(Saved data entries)
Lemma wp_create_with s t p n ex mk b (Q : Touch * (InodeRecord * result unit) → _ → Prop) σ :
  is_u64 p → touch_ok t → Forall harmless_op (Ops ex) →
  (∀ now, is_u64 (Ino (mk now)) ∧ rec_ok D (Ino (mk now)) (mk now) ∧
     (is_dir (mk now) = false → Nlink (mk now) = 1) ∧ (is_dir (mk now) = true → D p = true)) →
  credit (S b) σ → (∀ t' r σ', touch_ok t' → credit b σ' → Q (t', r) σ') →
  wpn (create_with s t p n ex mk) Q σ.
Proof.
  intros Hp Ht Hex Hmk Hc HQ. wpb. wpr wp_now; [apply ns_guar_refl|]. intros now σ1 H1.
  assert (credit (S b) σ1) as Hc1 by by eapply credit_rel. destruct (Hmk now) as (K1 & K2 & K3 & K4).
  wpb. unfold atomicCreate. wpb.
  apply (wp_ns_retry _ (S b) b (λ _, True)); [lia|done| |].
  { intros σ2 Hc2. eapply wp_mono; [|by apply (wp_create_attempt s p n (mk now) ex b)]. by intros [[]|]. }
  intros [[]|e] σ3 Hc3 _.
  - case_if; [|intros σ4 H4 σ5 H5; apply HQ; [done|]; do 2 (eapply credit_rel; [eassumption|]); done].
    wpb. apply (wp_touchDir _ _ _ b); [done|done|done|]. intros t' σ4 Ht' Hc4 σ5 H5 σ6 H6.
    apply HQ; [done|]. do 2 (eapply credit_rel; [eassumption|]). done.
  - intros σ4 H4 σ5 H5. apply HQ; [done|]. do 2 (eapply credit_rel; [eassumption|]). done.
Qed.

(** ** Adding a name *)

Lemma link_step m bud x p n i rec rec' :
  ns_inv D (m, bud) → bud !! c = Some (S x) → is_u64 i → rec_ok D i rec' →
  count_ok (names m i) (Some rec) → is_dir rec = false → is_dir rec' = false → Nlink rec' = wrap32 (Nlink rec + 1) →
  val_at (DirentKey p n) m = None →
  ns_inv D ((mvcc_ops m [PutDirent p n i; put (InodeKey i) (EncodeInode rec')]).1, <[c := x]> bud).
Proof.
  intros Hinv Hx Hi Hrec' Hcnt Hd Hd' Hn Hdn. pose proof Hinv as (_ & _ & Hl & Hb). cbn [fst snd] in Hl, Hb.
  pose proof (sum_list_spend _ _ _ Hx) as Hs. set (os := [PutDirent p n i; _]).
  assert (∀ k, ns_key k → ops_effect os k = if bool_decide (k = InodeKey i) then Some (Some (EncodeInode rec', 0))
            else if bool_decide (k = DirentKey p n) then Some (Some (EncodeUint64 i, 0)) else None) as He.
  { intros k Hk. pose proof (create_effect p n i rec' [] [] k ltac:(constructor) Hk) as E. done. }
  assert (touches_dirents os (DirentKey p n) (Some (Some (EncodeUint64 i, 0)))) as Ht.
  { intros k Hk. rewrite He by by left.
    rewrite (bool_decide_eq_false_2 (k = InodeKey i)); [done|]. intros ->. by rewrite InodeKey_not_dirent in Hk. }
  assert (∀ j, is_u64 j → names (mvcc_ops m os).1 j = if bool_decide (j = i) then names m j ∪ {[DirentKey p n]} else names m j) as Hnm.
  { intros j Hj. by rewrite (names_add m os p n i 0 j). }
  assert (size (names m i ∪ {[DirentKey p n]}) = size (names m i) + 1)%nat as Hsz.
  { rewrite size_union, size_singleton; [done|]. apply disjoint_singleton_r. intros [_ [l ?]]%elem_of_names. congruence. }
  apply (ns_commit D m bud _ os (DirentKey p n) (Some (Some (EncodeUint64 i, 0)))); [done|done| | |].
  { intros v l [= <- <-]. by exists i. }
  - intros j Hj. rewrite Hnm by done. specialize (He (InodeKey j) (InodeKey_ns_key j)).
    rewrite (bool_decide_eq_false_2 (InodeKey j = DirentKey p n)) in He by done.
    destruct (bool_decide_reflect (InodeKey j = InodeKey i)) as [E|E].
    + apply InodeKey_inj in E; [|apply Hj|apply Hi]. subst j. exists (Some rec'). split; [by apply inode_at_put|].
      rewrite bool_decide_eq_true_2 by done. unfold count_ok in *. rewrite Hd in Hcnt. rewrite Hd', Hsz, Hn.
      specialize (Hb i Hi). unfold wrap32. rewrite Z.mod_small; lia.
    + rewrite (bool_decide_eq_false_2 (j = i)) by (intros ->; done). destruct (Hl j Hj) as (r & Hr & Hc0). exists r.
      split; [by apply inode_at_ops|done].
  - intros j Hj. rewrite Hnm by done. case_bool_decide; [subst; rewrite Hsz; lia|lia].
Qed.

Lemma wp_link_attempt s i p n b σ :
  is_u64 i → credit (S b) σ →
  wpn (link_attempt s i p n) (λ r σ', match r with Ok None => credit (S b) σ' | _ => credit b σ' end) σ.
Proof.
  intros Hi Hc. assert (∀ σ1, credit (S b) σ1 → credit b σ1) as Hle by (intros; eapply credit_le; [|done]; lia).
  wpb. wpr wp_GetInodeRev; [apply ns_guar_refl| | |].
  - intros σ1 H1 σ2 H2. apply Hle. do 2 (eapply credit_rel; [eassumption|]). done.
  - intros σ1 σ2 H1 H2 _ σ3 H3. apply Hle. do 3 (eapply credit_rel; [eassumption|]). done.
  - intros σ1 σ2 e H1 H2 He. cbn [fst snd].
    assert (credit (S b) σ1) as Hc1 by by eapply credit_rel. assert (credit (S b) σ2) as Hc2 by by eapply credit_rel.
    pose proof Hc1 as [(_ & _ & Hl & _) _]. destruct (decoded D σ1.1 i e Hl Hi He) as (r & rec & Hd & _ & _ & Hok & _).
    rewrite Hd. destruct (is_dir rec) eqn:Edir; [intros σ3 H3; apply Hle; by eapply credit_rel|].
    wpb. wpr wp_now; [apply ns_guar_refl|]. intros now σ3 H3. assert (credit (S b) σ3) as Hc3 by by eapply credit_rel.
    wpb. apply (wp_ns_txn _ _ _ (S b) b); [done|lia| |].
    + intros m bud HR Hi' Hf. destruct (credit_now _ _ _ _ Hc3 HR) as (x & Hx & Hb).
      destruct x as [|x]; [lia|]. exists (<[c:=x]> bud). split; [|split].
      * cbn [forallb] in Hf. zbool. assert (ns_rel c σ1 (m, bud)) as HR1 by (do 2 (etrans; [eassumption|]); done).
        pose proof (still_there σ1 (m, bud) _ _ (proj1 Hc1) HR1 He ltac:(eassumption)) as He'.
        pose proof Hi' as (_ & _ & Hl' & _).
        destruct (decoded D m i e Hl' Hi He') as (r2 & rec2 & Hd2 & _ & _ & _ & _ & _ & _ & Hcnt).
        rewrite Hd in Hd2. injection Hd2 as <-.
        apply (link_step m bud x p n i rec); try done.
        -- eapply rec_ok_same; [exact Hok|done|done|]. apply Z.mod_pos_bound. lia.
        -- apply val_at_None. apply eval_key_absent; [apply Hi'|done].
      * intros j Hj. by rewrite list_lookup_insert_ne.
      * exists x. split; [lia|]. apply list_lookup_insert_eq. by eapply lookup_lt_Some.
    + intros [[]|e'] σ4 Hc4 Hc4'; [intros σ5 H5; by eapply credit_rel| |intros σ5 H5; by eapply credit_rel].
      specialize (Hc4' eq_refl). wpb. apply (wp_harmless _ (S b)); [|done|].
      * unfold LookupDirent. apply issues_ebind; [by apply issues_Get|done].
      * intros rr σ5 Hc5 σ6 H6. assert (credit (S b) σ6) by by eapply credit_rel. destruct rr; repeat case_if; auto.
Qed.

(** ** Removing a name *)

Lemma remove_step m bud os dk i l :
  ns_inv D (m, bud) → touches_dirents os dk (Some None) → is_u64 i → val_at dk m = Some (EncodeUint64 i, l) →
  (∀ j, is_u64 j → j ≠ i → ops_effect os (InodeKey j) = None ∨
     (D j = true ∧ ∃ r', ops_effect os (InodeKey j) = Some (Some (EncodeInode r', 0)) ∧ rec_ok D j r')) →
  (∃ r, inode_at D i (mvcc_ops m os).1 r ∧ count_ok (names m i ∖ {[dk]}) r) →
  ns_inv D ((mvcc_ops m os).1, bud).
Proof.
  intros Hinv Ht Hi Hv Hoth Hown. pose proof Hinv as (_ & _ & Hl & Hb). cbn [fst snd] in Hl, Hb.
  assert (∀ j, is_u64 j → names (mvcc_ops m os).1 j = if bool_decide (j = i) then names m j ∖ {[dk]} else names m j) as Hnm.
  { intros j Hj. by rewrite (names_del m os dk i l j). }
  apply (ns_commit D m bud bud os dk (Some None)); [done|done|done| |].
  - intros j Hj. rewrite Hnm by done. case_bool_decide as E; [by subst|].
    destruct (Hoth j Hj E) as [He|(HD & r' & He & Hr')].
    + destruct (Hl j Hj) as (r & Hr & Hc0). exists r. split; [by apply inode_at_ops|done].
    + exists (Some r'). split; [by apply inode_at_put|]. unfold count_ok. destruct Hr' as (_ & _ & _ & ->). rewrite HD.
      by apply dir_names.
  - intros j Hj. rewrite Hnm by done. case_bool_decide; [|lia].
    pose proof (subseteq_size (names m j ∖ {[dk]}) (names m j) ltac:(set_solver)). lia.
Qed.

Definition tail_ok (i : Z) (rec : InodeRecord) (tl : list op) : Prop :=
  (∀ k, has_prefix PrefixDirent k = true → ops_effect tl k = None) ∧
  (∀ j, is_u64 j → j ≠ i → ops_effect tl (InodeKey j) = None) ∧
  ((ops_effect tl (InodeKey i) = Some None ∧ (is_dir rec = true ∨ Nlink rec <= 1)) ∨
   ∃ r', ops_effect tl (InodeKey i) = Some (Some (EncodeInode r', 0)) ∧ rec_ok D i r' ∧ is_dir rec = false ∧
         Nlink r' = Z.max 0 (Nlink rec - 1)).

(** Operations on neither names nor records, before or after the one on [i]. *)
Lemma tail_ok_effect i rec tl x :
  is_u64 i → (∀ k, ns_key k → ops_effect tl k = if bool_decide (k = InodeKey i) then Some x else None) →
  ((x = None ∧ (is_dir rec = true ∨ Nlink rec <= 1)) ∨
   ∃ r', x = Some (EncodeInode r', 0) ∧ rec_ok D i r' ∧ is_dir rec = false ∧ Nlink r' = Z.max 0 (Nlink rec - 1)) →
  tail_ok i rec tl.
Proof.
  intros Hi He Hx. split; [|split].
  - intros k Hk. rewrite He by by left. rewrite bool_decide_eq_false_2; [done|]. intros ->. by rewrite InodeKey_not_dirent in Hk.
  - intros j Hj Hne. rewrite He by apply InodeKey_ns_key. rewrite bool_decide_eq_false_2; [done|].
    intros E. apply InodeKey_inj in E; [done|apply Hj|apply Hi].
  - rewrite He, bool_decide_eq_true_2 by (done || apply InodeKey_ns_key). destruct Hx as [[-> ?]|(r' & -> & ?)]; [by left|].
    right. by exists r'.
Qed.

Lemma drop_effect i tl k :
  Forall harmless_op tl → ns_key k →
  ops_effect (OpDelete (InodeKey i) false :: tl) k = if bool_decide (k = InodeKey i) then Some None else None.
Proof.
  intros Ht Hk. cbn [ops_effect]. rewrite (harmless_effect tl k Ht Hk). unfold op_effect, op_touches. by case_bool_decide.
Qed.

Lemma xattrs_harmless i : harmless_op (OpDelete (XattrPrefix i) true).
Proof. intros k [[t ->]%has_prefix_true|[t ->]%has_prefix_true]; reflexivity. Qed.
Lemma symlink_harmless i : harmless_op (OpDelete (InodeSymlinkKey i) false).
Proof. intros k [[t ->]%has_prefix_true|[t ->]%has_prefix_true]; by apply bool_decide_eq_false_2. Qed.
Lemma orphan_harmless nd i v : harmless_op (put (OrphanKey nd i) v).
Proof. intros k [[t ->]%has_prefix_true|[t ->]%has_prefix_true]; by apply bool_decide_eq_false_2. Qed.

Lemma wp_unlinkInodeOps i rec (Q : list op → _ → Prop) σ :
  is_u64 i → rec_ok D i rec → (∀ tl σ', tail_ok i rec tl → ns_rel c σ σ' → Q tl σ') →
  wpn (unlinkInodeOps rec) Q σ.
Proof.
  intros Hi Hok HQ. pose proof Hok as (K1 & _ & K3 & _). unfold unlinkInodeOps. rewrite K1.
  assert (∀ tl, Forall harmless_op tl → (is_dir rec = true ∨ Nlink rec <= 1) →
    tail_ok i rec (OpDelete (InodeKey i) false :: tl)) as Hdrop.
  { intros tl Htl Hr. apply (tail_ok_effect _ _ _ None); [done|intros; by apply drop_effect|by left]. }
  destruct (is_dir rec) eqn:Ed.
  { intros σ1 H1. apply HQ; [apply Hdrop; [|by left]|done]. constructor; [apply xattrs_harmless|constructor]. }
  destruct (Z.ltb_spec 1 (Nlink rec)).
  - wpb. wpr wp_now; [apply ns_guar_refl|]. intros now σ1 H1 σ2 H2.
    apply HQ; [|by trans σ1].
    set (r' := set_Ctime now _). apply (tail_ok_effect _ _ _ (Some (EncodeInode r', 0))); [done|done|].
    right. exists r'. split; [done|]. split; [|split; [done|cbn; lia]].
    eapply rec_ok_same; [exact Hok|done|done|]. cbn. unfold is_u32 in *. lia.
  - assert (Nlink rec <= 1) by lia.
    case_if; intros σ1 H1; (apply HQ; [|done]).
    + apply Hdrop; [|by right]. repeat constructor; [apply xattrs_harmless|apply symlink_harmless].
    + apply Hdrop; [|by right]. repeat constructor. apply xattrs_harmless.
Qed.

__Work request__
Every line above from the line with "wpb. apply (wp_ns_txn" to the line with "(D j = true", inclusive, must be returned exactly; no other line belongs in the reply.

__Exercise solution__
    wpb. apply (wp_ns_txn _ _ _ (S b) b); [done|lia| |].
    + intros m bud HR Hi' Hf. destruct (credit_now _ _ _ _ Hc3 HR) as (x & Hx & Hb).
      destruct x as [|x]; [lia|]. exists (<[c:=x]> bud). split; [|split].
      * cbn [forallb] in Hf. zbool. assert (ns_rel c σ1 (m, bud)) as HR1 by (do 2 (etrans; [eassumption|]); done).
        pose proof (still_there σ1 (m, bud) _ _ (proj1 Hc1) HR1 He ltac:(eassumption)) as He'.
        pose proof Hi' as (_ & _ & Hl' & _).
        destruct (decoded D m i e Hl' Hi He') as (r2 & rec2 & Hd2 & _ & _ & _ & _ & _ & _ & Hcnt).
        rewrite Hd in Hd2. injection Hd2 as <-.
        apply (link_step m bud x p n i rec); try done.
        -- eapply rec_ok_same; [exact Hok|done|done|]. apply Z.mod_pos_bound. lia.
        -- apply val_at_None. apply eval_key_absent; [apply Hi'|done].
      * intros j Hj. by rewrite list_lookup_insert_ne.
      * exists x. split; [lia|]. apply list_lookup_insert_eq. by eapply lookup_lt_Some.
    + intros [[]|e'] σ4 Hc4 Hc4'; [intros σ5 H5; by eapply credit_rel| |intros σ5 H5; by eapply credit_rel].
      specialize (Hc4' eq_refl). wpb. apply (wp_harmless _ (S b)); [|done|].
      * unfold LookupDirent. apply issues_ebind; [by apply issues_Get|done].
      * intros rr σ5 Hc5 σ6 H6. assert (credit (S b) σ6) by by eapply credit_rel. destruct rr; repeat case_if; auto.
Qed.

(** ** Removing a name *)

Lemma remove_step m bud os dk i l :
  ns_inv D (m, bud) → touches_dirents os dk (Some None) → is_u64 i → val_at dk m = Some (EncodeUint64 i, l) →
  (∀ j, is_u64 j → j ≠ i → ops_effect os (InodeKey j) = None ∨
     (D j = true ∧ ∃ r', ops_effect os (InodeKey j) = Some (Some (EncodeInode r', 0)) ∧ rec_ok D j r')) →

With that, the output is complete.